Dataset entries
---------------

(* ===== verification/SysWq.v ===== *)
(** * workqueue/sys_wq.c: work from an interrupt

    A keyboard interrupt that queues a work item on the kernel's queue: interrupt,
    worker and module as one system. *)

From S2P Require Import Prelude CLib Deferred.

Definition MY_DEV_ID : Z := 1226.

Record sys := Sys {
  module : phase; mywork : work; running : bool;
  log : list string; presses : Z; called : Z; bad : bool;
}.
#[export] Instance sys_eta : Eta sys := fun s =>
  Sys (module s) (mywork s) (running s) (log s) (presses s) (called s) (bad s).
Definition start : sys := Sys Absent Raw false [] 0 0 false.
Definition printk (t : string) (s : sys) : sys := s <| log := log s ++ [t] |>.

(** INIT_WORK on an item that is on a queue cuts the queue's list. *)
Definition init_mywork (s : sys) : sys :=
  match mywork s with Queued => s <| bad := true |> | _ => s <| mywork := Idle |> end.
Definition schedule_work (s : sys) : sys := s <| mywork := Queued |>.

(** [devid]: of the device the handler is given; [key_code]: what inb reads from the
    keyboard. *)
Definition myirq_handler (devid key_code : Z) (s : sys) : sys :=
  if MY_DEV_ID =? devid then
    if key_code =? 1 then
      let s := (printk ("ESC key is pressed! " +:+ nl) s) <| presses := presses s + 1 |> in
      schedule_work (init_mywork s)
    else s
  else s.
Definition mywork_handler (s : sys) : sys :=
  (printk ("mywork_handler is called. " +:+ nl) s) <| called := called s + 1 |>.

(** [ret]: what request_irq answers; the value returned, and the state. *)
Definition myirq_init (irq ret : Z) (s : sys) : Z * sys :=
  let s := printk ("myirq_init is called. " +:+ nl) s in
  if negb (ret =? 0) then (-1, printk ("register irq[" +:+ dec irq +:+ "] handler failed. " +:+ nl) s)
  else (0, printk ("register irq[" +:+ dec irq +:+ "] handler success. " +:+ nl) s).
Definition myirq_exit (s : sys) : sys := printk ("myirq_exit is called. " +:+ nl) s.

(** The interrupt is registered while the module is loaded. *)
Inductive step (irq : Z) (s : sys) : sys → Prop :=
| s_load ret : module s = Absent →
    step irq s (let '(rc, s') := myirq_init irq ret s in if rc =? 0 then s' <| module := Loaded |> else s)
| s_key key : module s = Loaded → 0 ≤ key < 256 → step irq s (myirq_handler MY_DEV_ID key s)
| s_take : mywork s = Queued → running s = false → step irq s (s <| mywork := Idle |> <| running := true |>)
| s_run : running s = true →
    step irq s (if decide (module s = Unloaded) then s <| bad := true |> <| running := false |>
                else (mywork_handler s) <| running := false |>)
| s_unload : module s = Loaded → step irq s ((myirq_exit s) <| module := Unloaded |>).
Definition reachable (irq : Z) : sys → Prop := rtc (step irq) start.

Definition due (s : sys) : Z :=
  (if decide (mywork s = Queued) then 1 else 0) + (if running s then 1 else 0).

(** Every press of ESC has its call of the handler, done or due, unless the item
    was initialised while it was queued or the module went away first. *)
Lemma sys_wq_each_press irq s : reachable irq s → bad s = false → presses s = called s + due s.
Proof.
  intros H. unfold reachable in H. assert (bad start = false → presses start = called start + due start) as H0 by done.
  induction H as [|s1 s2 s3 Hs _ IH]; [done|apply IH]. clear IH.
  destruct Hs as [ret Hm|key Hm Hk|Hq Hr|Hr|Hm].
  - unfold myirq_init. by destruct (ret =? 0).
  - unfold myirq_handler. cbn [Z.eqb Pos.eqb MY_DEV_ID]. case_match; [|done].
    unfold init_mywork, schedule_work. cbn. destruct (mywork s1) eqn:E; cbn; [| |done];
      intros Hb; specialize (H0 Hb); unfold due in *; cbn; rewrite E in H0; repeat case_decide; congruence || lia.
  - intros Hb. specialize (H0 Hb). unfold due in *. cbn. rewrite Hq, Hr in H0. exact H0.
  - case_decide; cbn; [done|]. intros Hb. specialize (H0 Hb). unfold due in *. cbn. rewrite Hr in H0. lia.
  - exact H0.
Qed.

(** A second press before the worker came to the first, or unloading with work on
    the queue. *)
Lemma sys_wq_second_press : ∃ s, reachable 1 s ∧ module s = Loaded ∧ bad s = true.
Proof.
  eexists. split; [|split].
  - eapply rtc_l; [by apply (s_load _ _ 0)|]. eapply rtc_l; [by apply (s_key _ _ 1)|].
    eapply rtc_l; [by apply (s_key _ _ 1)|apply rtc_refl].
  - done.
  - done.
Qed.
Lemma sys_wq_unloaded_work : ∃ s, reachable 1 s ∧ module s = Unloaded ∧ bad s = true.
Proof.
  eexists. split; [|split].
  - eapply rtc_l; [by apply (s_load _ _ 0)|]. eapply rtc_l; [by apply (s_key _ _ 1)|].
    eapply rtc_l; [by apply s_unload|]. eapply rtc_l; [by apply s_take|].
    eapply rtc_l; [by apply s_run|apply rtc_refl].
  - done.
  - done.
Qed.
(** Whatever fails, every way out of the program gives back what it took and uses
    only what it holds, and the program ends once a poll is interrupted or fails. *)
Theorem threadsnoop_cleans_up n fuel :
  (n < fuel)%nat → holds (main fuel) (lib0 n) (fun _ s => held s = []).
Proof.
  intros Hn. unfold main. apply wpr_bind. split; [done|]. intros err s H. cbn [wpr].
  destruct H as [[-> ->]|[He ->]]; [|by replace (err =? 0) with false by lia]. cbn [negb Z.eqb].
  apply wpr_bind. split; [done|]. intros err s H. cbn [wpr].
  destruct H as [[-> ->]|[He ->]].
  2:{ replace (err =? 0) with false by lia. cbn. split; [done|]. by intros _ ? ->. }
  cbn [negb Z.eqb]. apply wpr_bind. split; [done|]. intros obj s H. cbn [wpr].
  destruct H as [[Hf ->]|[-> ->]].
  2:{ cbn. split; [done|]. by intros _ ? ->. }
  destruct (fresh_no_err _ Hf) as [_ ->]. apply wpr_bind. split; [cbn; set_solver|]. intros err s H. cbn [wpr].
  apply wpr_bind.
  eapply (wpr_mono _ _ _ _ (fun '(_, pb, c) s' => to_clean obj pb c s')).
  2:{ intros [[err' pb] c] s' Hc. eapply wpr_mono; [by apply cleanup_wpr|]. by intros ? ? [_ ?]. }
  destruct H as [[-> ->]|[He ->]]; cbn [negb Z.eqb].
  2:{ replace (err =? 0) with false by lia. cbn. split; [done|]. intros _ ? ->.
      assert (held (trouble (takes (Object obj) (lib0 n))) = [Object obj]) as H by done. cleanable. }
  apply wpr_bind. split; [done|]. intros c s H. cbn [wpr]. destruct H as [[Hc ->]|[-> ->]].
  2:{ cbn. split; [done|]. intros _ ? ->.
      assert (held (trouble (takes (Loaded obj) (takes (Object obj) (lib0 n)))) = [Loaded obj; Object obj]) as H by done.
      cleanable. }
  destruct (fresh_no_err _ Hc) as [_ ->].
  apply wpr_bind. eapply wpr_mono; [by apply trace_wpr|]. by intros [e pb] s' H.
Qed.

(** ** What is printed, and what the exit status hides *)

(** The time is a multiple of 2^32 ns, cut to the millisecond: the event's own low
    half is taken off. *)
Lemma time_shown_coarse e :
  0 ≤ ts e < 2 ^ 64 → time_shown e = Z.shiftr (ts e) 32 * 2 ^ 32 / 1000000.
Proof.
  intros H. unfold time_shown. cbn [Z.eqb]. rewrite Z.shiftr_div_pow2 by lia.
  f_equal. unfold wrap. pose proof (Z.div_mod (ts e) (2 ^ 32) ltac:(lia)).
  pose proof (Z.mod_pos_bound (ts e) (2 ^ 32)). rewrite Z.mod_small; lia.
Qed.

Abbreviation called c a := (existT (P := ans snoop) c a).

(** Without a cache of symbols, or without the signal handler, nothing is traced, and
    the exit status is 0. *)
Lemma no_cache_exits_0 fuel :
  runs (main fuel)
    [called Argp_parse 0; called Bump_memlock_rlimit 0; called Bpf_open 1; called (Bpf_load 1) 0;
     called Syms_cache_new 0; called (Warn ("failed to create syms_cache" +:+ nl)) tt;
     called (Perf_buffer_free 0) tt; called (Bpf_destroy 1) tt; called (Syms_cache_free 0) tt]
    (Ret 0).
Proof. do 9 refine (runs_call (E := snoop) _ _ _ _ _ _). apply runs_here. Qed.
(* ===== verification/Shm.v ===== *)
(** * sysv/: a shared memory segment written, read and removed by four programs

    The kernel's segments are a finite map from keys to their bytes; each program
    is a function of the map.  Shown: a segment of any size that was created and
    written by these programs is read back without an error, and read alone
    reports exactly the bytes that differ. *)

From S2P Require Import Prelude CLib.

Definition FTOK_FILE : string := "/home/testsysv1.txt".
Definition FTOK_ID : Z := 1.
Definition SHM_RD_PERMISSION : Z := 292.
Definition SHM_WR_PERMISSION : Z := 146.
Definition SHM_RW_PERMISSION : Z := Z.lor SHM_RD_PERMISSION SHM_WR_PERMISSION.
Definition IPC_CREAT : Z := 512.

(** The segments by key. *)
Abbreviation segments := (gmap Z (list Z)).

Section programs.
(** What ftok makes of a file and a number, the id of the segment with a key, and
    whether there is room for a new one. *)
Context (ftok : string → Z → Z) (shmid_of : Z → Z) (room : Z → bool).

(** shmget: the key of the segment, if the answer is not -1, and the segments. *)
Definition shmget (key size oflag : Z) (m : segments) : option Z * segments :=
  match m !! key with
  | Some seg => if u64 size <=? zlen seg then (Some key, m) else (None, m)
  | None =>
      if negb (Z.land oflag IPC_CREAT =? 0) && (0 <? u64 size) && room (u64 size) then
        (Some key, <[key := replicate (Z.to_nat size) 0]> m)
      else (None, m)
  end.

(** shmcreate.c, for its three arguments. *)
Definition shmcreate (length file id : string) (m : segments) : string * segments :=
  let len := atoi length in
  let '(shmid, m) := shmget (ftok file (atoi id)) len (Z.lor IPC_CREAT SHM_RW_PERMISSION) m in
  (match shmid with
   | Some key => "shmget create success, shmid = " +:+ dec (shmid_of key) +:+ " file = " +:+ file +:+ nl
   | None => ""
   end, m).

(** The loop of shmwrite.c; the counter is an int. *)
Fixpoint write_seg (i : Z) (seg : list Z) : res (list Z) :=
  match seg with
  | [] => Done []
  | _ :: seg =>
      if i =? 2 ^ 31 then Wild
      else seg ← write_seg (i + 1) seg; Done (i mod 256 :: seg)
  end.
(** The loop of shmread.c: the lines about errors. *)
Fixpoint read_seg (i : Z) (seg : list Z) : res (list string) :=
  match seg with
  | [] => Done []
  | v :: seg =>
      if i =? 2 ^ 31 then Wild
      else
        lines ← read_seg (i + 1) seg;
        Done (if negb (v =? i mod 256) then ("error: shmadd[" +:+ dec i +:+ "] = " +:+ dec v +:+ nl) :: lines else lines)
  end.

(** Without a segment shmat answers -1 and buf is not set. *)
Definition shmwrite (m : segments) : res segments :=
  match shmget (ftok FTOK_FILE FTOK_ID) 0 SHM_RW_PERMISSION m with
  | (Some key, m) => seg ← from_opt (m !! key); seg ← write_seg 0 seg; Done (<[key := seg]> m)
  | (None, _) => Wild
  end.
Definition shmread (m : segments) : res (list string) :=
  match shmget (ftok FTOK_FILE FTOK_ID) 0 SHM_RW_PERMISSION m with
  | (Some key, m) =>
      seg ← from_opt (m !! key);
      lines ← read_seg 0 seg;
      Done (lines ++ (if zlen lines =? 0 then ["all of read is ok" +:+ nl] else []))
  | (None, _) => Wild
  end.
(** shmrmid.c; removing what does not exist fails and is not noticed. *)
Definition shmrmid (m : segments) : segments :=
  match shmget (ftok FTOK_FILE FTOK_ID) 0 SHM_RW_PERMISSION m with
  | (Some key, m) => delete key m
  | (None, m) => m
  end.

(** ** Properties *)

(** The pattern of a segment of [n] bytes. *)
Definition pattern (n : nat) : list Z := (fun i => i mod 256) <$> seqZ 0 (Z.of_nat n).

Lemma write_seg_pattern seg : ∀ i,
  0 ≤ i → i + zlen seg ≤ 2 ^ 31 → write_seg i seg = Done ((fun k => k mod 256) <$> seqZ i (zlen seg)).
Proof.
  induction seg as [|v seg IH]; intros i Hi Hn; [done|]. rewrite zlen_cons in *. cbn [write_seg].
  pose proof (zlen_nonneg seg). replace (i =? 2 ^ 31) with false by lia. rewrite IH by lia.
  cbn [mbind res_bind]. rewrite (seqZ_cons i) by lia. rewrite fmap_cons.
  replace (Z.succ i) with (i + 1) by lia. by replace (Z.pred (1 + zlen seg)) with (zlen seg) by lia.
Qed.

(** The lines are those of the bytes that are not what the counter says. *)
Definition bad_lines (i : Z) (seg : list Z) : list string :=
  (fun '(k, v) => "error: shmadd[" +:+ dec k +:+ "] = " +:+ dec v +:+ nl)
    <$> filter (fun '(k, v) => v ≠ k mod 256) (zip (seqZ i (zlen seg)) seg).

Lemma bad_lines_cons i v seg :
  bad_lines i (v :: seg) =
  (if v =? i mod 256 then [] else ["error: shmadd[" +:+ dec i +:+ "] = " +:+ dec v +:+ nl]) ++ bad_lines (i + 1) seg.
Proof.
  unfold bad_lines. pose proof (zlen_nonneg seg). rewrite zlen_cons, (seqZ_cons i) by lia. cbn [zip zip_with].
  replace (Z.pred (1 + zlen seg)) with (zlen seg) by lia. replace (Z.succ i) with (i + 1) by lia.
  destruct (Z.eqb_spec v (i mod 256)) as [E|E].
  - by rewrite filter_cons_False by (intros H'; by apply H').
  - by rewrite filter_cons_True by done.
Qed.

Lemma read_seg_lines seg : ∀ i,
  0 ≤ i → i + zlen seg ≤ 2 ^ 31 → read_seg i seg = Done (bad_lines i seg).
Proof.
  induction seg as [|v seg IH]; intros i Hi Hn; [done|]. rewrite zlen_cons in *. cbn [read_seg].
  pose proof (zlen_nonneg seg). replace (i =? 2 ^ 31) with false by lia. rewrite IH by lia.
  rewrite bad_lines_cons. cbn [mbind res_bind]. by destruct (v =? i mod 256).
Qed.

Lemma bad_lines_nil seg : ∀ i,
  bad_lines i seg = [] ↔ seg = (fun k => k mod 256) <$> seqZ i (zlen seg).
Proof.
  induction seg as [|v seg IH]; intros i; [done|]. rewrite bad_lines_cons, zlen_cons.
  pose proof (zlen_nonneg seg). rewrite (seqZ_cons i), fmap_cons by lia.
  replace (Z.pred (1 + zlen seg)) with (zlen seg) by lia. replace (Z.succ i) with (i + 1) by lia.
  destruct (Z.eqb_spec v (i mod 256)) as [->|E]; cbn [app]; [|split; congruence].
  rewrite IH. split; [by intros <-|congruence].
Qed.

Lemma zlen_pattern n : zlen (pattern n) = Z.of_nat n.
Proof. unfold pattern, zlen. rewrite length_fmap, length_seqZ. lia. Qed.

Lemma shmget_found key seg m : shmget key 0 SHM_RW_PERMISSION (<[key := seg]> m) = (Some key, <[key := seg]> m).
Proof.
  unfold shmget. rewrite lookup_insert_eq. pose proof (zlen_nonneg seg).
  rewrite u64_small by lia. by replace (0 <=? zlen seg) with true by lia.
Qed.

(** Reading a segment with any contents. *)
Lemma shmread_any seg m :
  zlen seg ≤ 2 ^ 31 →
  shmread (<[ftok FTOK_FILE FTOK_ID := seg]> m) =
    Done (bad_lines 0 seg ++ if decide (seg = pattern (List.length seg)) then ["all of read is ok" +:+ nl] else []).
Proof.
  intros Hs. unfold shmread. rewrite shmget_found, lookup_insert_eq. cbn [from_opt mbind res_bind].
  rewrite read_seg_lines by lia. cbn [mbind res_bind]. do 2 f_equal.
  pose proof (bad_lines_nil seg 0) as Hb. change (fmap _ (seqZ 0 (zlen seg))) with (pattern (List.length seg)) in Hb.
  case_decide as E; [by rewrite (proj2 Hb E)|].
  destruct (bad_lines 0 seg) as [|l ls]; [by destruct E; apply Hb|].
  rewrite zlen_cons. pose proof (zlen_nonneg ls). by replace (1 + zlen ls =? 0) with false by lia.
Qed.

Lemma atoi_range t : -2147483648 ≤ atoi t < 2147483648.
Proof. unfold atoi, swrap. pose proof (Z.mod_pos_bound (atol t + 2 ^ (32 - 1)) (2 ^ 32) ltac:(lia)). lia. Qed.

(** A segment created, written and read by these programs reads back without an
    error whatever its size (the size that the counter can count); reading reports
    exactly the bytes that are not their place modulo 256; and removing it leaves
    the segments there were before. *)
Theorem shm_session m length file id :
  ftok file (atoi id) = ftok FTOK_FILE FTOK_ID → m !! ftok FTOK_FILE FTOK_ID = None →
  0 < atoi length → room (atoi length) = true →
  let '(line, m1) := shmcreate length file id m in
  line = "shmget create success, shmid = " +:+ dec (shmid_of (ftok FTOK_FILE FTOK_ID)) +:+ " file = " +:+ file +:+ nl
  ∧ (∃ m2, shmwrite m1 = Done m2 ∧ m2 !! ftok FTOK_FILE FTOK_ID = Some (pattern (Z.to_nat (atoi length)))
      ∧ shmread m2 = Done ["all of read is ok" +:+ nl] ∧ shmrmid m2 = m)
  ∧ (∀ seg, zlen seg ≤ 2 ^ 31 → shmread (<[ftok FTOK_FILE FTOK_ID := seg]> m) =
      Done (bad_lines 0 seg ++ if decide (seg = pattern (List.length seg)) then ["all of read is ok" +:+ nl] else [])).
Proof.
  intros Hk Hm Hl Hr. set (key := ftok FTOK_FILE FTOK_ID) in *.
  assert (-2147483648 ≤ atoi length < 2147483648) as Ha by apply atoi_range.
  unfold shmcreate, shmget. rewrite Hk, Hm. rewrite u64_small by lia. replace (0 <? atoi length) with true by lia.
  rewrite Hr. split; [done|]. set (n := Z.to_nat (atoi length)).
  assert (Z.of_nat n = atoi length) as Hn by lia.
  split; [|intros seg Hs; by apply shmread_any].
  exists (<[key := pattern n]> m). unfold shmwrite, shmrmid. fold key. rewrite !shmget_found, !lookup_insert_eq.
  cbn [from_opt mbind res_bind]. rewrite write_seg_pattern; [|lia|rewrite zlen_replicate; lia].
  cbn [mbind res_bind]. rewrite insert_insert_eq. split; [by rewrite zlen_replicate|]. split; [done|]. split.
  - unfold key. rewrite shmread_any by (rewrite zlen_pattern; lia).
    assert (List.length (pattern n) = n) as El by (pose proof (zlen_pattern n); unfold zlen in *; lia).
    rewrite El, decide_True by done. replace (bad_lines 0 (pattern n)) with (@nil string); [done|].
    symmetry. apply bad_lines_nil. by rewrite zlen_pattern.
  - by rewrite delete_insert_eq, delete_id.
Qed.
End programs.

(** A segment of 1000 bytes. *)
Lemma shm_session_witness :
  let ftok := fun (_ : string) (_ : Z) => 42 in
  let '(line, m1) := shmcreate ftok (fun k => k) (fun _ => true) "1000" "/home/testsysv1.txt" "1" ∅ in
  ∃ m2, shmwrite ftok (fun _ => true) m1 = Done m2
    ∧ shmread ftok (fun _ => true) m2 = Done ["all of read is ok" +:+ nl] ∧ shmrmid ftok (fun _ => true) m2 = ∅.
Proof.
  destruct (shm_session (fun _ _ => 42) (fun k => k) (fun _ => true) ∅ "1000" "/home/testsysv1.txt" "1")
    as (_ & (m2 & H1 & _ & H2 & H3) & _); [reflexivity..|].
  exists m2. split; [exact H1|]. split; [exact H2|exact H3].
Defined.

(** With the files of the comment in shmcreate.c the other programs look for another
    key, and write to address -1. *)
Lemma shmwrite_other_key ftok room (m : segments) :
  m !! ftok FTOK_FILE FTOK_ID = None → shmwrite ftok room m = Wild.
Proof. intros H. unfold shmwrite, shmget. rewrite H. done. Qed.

---------------

[Work order]:
Reproduce exactly the entries above, limited to the lines from the one with "Done (if negb" through the one with "Definition shmwrite (m", both included.

[Solution for this problem]:
        Done (if negb (v =? i mod 256) then ("error: shmadd[" +:+ dec i +:+ "] = " +:+ dec v +:+ nl) :: lines else lines)
  end.

(** Without a segment shmat answers -1 and buf is not set. *)
Definition shmwrite (m : segments) : res segments :=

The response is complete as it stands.